# Exercise requirements
Gather each line in the entries that includes the string "MachineLaws".

# Records
[Start of section]

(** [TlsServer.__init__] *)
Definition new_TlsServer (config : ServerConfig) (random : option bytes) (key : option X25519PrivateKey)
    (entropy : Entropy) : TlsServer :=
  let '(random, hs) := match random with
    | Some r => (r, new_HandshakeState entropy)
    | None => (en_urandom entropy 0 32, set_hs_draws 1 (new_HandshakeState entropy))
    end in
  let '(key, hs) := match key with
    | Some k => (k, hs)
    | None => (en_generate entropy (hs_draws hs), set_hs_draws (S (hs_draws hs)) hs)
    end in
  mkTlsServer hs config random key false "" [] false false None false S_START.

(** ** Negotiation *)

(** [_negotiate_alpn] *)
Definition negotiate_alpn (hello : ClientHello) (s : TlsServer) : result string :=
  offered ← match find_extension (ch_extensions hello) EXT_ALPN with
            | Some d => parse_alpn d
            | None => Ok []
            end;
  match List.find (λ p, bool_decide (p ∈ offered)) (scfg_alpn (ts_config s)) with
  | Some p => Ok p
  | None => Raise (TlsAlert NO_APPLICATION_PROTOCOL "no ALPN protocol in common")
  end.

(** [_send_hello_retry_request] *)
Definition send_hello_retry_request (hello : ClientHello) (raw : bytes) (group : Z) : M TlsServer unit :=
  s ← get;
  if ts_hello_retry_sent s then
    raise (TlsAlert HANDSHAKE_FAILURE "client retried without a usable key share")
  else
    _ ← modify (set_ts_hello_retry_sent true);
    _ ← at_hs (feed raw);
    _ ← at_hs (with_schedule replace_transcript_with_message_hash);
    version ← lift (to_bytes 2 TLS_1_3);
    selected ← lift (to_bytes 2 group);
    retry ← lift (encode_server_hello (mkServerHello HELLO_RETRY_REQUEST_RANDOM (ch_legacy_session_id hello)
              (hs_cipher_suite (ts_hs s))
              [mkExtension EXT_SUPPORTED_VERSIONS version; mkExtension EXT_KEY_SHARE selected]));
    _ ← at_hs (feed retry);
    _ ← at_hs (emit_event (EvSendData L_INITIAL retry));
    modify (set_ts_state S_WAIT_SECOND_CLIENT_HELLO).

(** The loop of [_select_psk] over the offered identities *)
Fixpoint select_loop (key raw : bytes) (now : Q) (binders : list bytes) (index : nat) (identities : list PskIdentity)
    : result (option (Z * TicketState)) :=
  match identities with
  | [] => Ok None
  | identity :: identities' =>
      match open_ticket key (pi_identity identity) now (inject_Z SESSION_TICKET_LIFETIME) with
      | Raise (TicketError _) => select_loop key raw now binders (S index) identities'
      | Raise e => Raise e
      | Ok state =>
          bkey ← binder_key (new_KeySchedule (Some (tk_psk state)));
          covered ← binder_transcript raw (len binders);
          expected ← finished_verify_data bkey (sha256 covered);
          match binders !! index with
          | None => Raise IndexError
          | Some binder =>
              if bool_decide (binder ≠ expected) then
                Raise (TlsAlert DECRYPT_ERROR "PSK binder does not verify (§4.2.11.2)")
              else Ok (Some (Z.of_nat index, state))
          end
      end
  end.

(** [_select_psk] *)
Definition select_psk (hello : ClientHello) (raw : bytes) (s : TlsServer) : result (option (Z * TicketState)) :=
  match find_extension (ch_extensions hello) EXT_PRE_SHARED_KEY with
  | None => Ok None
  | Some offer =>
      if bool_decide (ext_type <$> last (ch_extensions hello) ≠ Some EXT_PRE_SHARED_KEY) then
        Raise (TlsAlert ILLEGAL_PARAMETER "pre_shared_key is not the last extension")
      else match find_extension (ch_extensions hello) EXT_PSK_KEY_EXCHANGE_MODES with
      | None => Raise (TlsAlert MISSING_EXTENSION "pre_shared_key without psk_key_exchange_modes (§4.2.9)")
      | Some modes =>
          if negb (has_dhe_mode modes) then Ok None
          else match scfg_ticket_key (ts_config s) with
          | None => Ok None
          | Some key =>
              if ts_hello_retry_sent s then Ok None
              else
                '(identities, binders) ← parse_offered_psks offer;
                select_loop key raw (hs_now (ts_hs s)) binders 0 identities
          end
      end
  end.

[End of section]
[Start of section]

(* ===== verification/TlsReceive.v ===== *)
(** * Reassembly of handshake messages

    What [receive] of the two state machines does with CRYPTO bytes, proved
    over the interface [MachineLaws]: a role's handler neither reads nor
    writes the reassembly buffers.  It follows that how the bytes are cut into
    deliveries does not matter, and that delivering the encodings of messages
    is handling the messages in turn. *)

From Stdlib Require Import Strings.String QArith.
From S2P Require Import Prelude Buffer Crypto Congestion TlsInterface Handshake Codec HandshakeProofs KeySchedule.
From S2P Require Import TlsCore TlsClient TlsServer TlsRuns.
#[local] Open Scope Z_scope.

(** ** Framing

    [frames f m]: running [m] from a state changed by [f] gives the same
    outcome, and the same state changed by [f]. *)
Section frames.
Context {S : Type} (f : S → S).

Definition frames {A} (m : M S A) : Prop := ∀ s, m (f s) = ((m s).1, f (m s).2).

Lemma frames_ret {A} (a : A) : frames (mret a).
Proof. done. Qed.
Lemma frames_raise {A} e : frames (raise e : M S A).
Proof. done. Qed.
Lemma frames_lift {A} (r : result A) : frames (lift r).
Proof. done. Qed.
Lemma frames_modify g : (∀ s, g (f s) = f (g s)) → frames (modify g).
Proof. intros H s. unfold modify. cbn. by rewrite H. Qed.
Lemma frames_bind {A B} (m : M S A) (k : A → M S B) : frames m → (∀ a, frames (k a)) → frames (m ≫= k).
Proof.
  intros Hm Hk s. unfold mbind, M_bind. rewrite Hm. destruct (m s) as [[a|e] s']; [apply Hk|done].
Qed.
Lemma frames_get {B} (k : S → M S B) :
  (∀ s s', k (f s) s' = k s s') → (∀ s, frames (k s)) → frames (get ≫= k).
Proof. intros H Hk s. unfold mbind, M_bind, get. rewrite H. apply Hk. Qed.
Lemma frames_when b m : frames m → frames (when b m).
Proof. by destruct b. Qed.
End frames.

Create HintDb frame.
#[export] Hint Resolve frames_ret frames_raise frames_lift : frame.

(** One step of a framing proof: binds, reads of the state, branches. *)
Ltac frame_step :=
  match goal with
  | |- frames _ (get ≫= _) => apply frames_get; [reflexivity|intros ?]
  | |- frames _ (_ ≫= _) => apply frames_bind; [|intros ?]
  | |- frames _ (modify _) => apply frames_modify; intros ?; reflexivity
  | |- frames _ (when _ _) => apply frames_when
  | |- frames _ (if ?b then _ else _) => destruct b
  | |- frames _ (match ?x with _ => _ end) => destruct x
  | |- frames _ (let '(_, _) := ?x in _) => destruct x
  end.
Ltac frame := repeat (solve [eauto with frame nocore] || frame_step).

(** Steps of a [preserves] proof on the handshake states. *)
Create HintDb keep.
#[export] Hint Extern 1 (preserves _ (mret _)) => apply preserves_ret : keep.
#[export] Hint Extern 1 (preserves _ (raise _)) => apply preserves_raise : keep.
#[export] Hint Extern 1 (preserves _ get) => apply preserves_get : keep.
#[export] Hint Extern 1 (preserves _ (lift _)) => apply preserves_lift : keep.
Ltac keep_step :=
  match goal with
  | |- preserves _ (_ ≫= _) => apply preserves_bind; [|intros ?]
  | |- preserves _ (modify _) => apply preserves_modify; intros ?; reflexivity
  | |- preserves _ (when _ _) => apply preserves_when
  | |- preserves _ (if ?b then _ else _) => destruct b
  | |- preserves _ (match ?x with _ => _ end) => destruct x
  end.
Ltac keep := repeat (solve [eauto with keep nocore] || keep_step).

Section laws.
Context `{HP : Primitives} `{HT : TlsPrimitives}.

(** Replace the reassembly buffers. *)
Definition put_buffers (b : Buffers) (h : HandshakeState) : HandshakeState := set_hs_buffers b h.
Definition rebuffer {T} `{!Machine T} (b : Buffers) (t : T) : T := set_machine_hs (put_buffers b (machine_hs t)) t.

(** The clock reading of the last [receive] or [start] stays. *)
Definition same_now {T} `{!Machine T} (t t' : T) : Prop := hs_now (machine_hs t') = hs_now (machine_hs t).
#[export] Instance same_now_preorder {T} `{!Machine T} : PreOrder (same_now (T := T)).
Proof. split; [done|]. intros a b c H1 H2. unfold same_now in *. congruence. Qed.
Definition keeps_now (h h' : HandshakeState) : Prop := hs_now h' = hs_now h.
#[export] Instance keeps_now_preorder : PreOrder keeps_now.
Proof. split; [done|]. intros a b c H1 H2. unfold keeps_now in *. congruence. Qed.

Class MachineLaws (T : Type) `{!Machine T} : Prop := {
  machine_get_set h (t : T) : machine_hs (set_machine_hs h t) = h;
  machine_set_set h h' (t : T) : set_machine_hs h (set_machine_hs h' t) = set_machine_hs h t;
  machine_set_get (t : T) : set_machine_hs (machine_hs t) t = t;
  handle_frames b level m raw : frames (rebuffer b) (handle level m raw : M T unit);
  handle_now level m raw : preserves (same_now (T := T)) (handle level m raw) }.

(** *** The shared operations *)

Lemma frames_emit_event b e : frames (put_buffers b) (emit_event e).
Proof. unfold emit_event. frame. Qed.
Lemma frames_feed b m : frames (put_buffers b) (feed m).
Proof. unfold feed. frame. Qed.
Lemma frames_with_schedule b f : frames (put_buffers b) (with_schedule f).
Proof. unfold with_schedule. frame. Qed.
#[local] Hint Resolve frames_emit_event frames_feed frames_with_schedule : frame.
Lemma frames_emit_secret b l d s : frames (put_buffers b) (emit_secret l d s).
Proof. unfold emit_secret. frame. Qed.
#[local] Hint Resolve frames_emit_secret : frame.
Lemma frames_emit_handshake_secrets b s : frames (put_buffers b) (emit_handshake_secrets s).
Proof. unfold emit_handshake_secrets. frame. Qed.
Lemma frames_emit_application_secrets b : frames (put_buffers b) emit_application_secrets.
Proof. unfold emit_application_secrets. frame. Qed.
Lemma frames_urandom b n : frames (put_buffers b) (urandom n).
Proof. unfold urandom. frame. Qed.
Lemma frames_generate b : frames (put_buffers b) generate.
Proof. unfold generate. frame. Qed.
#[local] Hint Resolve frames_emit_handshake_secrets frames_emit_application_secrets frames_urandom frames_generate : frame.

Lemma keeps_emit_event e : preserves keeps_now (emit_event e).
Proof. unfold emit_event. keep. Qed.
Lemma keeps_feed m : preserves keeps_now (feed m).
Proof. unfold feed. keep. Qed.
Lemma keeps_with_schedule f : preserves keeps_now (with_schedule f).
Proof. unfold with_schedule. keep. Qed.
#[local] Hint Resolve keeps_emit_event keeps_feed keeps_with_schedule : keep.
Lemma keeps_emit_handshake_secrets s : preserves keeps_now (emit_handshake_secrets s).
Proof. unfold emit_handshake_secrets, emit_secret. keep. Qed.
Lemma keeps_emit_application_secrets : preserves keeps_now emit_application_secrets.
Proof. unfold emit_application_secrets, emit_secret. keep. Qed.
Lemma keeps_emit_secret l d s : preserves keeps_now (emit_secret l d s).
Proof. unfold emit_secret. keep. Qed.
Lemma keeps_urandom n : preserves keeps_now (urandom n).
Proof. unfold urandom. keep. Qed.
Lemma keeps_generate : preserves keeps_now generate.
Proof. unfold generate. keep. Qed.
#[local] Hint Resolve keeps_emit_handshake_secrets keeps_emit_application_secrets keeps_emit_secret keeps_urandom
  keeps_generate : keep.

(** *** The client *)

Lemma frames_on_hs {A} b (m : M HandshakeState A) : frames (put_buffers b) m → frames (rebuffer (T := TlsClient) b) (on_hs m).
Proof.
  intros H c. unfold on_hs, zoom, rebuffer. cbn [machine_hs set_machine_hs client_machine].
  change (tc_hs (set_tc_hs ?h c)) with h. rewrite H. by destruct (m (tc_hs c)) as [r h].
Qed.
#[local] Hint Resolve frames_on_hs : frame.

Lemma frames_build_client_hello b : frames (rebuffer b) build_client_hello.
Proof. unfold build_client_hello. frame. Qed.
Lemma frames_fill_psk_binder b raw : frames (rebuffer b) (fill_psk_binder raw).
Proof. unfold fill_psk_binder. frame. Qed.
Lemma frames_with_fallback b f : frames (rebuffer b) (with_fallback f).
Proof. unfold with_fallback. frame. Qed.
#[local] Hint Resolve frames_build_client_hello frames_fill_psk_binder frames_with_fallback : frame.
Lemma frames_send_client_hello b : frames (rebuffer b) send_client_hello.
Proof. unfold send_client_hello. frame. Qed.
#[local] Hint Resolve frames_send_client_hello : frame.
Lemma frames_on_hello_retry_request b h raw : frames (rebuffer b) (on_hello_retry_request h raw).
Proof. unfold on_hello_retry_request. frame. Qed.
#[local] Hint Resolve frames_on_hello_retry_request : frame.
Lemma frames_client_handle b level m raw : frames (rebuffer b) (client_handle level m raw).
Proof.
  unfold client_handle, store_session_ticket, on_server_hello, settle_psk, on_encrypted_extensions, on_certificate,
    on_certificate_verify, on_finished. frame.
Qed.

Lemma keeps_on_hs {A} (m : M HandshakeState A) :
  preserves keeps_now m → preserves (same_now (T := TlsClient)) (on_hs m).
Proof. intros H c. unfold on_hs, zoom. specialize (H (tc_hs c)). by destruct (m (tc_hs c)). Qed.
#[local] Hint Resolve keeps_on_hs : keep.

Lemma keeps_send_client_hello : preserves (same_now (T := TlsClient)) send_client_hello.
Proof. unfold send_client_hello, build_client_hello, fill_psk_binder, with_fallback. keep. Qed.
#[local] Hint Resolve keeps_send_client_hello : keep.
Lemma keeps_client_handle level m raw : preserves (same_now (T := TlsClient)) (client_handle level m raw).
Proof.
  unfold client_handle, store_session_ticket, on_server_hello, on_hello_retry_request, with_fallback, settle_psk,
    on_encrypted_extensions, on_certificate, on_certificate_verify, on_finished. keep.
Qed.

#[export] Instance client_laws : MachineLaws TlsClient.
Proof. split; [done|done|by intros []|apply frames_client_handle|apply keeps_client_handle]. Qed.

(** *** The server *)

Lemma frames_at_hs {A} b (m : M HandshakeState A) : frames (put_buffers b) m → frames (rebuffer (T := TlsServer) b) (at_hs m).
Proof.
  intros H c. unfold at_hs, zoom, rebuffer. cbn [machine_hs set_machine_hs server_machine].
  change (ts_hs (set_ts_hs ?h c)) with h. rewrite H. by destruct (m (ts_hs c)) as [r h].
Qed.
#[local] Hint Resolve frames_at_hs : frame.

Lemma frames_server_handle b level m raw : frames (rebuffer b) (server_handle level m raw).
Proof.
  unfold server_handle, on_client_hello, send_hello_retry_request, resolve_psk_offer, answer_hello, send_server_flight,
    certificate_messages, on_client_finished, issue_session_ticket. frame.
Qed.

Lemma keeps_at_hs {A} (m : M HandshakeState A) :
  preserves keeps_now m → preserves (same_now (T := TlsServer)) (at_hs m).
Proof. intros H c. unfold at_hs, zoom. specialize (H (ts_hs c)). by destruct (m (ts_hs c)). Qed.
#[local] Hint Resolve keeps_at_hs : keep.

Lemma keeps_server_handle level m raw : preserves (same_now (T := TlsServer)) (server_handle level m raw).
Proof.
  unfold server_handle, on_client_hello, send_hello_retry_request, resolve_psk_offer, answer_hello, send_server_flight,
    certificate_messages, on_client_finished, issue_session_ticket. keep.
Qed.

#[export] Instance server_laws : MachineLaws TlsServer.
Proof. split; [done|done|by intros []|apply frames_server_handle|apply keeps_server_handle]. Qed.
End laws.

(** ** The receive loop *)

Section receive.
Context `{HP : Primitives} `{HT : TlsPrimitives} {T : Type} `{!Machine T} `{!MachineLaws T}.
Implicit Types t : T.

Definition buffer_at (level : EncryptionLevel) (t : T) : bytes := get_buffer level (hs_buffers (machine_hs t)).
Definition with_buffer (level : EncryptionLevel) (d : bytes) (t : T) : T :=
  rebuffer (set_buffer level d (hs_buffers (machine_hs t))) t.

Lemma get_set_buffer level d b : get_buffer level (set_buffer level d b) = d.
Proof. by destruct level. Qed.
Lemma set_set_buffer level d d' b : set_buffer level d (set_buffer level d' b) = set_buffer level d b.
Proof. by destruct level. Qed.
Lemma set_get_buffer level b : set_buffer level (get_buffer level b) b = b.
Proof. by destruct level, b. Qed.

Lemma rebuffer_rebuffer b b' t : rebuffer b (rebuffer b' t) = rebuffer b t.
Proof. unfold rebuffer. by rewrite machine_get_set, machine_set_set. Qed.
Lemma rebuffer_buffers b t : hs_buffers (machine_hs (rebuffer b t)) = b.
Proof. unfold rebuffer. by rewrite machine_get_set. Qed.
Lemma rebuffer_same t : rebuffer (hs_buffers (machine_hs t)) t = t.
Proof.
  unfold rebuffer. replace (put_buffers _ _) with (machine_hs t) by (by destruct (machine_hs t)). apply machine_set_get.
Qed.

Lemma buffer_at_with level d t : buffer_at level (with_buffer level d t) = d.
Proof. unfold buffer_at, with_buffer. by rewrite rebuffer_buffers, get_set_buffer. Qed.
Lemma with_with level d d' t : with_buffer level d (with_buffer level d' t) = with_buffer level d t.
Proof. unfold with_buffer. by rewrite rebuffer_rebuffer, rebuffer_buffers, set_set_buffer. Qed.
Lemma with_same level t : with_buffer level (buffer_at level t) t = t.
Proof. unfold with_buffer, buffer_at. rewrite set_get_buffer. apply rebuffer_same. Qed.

[End of section]

# Answer section
    over the interface [MachineLaws]: a role's handler neither reads nor
Class MachineLaws (T : Type) `{!Machine T} : Prop := {
#[export] Instance client_laws : MachineLaws TlsClient.
#[export] Instance server_laws : MachineLaws TlsServer.
Context `{HP : Primitives} `{HT : TlsPrimitives} {T : Type} `{!Machine T} `{!MachineLaws T}.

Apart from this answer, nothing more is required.